> **Task item**:
Where the word "RawData" occurs in a line of the data, return the whole line.

Stored data entries:
== Segment start ==
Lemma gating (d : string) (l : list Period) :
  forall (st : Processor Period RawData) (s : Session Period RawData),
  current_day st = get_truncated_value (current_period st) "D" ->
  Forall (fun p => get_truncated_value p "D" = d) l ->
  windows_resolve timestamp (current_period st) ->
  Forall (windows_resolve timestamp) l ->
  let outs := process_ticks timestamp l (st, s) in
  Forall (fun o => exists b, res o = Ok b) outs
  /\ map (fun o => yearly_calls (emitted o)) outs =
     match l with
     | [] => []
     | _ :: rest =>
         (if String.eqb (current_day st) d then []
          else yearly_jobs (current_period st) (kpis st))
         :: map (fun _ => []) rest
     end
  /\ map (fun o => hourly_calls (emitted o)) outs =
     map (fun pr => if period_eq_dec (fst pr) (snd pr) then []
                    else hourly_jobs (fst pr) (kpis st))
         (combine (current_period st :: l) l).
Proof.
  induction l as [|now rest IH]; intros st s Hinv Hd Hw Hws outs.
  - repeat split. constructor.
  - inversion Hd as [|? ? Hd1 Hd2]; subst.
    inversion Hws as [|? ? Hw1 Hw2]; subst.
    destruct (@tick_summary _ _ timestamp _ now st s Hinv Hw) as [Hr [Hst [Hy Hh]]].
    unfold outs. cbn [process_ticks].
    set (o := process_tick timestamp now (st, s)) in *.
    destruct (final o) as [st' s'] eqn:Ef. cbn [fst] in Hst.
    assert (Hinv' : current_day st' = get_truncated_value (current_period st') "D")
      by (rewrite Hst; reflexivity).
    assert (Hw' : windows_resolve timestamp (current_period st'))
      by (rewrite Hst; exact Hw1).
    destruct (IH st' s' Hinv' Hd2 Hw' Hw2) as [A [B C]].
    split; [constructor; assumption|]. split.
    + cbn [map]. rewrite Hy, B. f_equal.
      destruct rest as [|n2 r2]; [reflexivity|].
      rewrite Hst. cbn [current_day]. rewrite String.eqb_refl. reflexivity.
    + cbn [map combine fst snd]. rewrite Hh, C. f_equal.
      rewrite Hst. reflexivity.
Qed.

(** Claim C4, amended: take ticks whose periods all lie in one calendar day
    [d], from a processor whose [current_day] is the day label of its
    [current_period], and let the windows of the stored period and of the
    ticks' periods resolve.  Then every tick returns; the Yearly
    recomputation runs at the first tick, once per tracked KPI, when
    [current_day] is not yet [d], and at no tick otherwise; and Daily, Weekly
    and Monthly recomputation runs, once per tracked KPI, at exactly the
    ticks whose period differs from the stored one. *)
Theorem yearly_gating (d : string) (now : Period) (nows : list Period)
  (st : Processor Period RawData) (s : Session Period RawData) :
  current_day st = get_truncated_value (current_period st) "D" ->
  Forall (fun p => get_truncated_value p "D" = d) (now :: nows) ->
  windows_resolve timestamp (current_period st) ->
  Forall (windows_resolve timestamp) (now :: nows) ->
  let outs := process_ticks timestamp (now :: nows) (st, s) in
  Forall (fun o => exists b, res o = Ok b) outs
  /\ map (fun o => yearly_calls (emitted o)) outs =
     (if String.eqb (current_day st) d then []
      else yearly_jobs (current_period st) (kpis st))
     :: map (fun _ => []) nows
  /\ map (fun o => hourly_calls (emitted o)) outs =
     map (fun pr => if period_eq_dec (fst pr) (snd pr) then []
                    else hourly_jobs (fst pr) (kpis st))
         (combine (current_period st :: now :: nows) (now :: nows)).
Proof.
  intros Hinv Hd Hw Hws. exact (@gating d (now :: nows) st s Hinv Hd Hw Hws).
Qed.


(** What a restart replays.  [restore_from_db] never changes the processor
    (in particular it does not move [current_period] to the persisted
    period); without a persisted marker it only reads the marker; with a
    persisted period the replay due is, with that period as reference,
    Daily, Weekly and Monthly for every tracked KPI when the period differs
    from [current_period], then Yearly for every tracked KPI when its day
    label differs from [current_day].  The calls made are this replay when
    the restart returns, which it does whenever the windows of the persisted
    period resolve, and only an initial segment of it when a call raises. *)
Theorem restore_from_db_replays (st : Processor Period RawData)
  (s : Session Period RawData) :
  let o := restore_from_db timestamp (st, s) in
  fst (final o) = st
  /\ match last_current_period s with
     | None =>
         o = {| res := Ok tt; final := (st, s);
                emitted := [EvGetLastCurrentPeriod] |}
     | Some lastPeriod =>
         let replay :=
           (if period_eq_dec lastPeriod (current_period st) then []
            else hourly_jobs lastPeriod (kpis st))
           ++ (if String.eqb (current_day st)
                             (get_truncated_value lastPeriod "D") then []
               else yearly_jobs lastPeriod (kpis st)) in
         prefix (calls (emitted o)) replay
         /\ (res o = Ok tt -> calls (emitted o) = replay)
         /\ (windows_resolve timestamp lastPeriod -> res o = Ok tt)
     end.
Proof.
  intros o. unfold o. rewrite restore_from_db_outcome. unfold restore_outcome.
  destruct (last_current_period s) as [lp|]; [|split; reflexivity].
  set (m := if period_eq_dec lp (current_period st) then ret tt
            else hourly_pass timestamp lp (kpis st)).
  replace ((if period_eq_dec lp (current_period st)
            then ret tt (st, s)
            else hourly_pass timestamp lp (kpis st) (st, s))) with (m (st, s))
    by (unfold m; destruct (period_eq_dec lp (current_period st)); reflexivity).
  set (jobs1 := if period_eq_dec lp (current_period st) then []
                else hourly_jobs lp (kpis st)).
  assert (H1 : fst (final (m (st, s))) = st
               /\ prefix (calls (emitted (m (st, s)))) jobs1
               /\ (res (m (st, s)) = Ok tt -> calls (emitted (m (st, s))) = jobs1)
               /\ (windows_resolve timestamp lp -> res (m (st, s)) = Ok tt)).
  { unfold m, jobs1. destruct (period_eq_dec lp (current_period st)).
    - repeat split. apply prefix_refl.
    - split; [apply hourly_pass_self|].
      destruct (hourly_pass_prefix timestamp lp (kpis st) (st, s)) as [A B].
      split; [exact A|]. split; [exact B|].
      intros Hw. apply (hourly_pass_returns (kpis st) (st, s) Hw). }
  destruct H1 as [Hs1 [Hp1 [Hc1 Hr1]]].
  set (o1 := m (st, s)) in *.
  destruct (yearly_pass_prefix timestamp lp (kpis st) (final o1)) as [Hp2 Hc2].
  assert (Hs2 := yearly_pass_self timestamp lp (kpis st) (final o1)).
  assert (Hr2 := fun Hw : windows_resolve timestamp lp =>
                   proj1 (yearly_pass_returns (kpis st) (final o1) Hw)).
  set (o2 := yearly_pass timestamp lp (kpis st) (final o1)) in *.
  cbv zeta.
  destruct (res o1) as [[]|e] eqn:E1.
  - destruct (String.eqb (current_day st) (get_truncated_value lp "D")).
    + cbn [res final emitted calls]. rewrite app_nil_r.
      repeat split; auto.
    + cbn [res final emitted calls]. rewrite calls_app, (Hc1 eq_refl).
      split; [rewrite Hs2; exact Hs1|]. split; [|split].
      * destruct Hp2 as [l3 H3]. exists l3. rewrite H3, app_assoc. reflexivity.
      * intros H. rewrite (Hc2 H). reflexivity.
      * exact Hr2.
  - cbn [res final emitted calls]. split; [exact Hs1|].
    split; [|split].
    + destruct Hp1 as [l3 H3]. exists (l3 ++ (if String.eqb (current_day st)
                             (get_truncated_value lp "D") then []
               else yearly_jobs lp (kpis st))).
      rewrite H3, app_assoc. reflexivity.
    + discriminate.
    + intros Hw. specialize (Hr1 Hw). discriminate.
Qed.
== Segment end ==
== Segment start ==
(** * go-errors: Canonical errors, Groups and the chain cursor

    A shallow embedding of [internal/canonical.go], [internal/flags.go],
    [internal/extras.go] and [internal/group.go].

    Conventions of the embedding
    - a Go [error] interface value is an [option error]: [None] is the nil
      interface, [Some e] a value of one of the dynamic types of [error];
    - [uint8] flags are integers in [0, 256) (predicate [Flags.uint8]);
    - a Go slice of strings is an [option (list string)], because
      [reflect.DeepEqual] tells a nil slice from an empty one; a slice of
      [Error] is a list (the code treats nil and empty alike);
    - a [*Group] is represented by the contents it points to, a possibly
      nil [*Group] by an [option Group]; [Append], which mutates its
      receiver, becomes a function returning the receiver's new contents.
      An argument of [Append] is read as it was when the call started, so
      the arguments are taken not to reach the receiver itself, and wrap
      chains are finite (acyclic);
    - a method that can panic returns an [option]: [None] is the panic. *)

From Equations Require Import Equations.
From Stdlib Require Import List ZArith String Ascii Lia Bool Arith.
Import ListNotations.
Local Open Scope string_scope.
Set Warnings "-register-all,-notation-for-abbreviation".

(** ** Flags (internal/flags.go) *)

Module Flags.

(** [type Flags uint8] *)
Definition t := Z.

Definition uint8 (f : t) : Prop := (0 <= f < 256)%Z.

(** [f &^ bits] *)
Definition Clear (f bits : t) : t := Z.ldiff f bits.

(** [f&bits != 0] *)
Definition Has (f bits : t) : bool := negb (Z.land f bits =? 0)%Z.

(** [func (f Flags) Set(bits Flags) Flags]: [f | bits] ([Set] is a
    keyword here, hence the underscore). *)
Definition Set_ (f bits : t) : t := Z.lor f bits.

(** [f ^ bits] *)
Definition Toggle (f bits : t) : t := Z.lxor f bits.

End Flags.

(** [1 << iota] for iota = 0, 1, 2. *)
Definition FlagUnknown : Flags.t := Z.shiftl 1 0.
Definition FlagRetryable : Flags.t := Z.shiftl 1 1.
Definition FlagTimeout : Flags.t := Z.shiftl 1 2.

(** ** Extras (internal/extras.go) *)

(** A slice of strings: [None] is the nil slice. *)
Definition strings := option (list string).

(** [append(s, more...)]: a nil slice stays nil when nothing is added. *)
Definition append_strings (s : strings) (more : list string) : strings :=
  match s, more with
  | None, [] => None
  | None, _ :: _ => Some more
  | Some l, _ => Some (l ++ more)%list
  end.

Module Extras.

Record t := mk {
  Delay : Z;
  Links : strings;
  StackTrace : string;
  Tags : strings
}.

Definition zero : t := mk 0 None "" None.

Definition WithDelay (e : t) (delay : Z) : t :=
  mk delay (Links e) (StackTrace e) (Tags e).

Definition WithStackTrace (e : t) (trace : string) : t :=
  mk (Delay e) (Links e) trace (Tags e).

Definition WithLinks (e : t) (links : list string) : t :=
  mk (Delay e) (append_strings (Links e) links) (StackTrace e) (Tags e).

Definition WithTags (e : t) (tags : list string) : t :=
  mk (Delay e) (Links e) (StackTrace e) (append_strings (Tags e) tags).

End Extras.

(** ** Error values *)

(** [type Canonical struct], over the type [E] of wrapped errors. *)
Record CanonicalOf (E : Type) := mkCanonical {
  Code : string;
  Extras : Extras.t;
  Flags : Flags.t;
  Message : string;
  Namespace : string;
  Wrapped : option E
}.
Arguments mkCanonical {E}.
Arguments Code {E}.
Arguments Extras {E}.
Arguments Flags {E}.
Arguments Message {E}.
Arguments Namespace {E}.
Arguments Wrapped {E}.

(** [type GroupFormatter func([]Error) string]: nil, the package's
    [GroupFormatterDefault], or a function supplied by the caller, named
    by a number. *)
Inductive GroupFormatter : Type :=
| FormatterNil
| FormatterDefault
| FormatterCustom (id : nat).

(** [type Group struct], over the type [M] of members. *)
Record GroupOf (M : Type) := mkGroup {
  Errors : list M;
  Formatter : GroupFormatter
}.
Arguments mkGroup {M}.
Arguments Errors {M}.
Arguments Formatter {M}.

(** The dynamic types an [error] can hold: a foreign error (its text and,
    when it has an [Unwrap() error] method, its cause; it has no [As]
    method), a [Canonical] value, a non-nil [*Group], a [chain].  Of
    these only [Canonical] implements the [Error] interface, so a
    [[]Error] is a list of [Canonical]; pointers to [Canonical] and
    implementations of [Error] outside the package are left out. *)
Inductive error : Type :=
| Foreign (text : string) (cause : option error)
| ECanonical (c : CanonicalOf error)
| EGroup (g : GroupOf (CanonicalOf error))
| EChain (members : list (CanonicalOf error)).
== Segment end ==
> **Result of the exercise**:
  forall (st : Processor Period RawData) (s : Session Period RawData),
  (st : Processor Period RawData) (s : Session Period RawData) :
Theorem restore_from_db_replays (st : Processor Period RawData)
  (s : Session Period RawData) :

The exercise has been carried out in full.